[Opening MATERIAL SHOWN section]

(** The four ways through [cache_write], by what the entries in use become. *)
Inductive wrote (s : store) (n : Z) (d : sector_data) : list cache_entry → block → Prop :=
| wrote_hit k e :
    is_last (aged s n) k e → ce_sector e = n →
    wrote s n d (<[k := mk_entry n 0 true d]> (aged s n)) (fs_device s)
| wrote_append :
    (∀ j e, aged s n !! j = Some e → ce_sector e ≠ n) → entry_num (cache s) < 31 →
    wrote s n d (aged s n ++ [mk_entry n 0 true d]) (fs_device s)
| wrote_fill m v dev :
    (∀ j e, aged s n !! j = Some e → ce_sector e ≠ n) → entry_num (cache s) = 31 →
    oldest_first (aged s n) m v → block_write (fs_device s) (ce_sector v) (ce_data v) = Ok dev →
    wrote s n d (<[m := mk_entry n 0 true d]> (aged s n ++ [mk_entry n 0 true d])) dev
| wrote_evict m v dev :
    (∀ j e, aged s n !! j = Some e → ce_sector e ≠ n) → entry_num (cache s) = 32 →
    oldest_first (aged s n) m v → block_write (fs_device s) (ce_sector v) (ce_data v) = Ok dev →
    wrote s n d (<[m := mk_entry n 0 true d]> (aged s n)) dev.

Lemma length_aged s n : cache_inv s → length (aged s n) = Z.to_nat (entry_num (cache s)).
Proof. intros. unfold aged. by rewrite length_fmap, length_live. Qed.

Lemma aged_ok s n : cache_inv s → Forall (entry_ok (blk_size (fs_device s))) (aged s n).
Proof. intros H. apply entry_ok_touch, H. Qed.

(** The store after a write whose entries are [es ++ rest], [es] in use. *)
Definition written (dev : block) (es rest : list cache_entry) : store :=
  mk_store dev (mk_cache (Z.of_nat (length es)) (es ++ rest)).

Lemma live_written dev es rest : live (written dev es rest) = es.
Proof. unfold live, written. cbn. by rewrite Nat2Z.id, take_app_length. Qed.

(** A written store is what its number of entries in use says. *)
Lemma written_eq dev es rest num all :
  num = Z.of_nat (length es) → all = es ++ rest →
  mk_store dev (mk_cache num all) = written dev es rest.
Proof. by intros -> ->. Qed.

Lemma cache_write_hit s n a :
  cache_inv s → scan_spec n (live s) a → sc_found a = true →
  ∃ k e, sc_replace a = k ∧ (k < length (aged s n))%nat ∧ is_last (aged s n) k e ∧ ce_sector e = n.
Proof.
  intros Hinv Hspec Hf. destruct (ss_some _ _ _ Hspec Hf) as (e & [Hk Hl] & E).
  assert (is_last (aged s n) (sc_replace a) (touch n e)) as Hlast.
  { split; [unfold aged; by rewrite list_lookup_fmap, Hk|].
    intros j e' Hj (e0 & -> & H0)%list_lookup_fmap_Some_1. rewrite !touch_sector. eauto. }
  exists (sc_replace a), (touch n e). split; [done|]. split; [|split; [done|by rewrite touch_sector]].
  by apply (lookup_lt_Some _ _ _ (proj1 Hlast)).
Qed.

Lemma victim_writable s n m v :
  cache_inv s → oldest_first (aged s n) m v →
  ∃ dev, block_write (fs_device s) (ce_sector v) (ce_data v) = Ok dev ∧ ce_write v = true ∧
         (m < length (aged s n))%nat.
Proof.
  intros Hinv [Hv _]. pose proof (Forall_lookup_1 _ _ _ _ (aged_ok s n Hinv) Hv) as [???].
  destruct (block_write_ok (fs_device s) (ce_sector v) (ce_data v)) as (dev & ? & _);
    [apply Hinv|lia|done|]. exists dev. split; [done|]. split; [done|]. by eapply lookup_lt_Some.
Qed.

[Closing MATERIAL SHOWN section]
[Opening MATERIAL SHOWN section]

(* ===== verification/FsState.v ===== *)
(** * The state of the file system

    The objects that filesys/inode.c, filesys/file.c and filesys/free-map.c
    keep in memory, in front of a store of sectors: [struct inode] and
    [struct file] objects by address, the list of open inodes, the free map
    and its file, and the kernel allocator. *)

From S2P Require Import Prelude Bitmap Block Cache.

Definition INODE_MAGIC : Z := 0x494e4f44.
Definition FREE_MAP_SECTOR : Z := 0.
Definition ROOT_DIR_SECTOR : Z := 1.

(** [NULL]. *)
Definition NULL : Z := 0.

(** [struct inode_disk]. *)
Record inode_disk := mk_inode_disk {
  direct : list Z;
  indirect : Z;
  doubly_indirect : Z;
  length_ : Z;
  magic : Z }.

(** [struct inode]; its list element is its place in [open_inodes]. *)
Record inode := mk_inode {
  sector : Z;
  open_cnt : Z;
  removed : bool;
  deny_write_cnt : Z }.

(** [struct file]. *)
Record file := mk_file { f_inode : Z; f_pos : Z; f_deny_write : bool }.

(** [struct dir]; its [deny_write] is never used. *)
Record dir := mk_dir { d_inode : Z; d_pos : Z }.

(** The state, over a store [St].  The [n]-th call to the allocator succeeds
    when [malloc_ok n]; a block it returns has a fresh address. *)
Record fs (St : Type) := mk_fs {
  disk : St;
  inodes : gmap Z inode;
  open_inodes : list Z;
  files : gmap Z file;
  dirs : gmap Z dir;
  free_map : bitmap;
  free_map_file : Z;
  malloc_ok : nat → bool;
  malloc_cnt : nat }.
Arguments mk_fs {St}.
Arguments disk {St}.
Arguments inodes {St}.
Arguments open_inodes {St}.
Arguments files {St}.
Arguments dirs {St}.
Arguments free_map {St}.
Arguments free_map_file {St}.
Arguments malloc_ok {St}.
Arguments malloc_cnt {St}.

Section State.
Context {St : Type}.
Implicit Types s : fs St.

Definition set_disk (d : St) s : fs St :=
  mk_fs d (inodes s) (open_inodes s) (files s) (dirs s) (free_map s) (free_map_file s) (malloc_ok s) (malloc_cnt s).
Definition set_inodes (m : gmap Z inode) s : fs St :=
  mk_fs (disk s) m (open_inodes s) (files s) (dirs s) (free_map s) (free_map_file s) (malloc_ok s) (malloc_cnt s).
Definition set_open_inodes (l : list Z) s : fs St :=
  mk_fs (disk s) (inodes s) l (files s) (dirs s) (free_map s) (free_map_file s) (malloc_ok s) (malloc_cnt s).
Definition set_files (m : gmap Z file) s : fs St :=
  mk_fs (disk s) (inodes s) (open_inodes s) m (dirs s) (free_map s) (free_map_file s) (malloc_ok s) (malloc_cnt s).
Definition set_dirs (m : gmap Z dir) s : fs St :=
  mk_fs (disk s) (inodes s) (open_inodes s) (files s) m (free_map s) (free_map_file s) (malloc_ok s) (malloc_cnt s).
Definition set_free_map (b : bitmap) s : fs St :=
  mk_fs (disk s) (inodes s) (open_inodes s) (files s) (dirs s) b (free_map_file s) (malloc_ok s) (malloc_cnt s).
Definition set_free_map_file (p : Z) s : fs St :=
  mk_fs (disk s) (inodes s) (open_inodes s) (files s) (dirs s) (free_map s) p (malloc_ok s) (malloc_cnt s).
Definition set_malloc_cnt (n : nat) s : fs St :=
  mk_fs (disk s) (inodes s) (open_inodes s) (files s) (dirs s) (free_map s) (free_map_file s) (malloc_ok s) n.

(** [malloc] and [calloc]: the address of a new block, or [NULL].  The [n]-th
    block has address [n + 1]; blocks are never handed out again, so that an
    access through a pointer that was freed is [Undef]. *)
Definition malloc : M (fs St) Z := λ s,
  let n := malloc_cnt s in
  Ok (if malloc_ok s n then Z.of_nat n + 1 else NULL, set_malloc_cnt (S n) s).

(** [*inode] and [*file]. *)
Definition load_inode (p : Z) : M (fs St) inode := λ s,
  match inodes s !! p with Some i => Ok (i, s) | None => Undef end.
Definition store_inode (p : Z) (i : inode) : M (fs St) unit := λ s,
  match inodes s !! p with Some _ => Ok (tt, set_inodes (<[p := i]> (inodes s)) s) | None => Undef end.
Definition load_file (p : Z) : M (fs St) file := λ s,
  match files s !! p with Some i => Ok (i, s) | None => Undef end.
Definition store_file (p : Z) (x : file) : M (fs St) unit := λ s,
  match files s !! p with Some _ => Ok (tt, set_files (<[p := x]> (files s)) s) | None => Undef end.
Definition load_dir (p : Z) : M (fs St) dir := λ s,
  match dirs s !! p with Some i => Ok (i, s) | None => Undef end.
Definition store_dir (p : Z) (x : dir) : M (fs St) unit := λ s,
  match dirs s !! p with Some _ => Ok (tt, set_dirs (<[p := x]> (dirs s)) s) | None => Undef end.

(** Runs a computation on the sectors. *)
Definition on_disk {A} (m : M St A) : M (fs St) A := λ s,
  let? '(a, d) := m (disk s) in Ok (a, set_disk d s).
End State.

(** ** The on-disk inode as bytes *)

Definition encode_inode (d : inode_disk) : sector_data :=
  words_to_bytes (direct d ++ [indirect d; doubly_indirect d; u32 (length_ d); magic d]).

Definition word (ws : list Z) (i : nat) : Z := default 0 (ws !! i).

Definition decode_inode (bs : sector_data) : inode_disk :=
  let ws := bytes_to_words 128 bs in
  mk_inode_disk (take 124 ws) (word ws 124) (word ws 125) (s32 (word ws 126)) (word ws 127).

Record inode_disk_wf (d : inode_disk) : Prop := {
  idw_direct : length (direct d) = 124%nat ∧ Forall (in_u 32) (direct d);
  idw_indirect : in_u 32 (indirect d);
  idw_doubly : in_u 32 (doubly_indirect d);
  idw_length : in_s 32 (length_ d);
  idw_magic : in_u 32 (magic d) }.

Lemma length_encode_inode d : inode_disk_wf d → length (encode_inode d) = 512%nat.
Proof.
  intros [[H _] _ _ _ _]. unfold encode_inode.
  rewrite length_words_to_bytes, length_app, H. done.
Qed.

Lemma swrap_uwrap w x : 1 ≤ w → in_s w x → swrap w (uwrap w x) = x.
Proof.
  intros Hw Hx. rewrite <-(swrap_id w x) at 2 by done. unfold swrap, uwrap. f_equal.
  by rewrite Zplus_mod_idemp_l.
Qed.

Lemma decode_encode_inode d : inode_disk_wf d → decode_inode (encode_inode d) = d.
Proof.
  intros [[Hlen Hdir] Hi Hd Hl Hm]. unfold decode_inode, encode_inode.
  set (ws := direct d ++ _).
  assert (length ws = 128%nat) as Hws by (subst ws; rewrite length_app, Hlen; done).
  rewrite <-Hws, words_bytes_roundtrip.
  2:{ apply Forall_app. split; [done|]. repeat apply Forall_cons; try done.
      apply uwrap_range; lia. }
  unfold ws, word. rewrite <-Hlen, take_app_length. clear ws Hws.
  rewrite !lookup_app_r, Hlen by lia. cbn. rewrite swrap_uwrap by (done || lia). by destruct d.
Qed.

[Closing MATERIAL SHOWN section]
[Opening MATERIAL SHOWN section]

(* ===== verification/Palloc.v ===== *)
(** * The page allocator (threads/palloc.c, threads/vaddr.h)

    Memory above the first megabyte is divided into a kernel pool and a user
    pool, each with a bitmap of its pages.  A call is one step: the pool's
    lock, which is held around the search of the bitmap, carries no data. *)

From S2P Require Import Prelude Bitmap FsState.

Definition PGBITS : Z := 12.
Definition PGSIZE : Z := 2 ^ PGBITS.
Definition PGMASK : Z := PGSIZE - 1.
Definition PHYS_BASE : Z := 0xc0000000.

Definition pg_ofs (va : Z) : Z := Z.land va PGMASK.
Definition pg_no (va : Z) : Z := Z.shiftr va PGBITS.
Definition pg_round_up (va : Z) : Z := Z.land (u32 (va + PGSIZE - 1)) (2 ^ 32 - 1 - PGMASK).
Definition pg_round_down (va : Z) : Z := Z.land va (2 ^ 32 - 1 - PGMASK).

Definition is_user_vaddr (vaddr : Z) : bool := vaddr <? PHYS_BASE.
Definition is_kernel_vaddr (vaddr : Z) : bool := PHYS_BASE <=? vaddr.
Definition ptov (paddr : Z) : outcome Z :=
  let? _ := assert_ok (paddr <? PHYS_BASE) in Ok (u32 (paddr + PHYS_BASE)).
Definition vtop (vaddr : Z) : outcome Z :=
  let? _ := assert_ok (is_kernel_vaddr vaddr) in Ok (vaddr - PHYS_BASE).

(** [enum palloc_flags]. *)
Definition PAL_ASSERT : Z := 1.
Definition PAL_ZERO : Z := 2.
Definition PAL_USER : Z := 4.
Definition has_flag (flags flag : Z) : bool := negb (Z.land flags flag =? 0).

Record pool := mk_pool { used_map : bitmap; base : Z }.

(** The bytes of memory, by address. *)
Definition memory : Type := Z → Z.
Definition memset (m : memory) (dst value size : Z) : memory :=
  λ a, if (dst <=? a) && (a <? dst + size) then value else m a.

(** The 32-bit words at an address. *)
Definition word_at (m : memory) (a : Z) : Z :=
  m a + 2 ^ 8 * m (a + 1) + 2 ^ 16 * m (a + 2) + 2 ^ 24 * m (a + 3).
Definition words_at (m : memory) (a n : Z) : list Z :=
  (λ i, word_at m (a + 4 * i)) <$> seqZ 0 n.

[Closing MATERIAL SHOWN section]

BRIEF: Above are the lines; repeat exactly the ones from the line containing "let ws := bytes_to_words 128 bs in" down to the line containing "idw_length : in_s 32 (length_ d);", both inclusive.

RESULT:
  let ws := bytes_to_words 128 bs in
  mk_inode_disk (take 124 ws) (word ws 124) (word ws 125) (s32 (word ws 126)) (word ws 127).

Record inode_disk_wf (d : inode_disk) : Prop := {
  idw_direct : length (direct d) = 124%nat ∧ Forall (in_u 32) (direct d);
  idw_indirect : in_u 32 (indirect d);
  idw_doubly : in_u 32 (doubly_indirect d);
  idw_length : in_s 32 (length_ d);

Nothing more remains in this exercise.